:: WORK ITEM ::
Below are some entries. Repeat exactly the lines from the one with "(mret a) Q." through the one with "(gets f) Q.", and only those.

:: TASK INPUTS ::
⟨
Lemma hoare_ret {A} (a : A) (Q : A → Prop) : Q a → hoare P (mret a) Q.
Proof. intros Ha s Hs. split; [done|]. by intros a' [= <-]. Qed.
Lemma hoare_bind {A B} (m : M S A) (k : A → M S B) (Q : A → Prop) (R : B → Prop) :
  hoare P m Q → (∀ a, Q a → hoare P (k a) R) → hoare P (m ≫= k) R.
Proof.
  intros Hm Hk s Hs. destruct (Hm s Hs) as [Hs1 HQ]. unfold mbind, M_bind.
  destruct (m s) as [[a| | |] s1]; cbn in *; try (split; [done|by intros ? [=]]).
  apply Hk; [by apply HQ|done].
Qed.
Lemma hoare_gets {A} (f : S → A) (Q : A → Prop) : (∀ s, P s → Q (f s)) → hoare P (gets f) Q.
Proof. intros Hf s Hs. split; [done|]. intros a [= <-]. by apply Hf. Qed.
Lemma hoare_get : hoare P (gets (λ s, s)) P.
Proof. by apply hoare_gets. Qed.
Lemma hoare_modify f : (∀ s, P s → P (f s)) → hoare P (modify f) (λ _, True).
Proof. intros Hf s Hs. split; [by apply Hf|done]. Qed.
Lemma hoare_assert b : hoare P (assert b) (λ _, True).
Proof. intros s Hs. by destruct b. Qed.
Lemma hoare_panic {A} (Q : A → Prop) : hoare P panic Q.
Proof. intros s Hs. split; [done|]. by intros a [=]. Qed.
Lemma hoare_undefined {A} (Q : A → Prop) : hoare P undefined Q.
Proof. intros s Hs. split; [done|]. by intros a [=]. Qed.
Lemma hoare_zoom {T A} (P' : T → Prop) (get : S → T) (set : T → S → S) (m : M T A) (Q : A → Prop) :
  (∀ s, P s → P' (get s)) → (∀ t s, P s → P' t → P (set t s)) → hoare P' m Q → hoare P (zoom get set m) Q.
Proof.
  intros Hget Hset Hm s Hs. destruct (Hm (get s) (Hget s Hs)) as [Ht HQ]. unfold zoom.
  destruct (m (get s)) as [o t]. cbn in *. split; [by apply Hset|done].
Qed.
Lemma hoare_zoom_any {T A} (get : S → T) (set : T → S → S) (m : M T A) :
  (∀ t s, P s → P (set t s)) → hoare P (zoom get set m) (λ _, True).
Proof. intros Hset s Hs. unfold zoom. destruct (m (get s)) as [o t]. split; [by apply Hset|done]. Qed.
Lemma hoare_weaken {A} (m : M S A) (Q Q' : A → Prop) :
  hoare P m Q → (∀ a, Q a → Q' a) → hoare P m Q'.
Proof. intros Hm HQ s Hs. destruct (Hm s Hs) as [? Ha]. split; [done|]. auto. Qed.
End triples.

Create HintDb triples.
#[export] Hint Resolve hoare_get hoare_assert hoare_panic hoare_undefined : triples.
⟩
⟨
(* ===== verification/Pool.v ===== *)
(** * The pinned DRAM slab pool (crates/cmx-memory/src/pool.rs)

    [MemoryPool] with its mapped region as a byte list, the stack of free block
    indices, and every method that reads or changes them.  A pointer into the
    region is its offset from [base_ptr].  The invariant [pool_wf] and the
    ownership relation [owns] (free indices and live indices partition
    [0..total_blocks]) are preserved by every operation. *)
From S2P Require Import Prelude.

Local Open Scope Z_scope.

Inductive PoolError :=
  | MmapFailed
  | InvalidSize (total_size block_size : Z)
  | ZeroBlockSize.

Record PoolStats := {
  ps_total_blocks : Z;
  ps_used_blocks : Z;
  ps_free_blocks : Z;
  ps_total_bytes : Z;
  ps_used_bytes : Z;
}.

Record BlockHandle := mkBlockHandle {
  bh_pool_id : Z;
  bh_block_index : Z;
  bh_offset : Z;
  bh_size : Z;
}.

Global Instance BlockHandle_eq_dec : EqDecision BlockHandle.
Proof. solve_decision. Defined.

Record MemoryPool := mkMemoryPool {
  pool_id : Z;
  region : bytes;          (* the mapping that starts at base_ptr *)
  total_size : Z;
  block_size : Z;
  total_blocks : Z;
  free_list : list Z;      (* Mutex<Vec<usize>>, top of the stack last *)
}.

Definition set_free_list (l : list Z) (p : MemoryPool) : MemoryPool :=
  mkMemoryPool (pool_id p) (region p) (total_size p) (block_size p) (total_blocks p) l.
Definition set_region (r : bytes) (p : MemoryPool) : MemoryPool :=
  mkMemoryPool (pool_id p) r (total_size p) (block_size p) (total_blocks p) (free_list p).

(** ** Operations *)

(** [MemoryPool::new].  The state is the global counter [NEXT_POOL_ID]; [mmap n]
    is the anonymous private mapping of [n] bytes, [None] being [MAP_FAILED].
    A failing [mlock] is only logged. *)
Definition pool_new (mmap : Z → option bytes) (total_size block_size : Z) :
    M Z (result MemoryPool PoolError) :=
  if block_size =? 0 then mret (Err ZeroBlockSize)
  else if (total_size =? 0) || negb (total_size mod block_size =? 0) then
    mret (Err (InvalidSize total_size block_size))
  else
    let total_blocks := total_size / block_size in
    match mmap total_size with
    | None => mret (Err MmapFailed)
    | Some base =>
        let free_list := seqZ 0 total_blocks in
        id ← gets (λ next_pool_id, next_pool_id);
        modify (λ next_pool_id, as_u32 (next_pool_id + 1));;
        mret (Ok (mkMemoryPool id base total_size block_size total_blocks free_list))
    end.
⟩
:: EXERCISE RESPONSE ::
Lemma hoare_ret {A} (a : A) (Q : A → Prop) : Q a → hoare P (mret a) Q.
Proof. intros Ha s Hs. split; [done|]. by intros a' [= <-]. Qed.
Lemma hoare_bind {A B} (m : M S A) (k : A → M S B) (Q : A → Prop) (R : B → Prop) :
  hoare P m Q → (∀ a, Q a → hoare P (k a) R) → hoare P (m ≫= k) R.
Proof.
  intros Hm Hk s Hs. destruct (Hm s Hs) as [Hs1 HQ]. unfold mbind, M_bind.
  destruct (m s) as [[a| | |] s1]; cbn in *; try (split; [done|by intros ? [=]]).
  apply Hk; [by apply HQ|done].
Qed.
Lemma hoare_gets {A} (f : S → A) (Q : A → Prop) : (∀ s, P s → Q (f s)) → hoare P (gets f) Q.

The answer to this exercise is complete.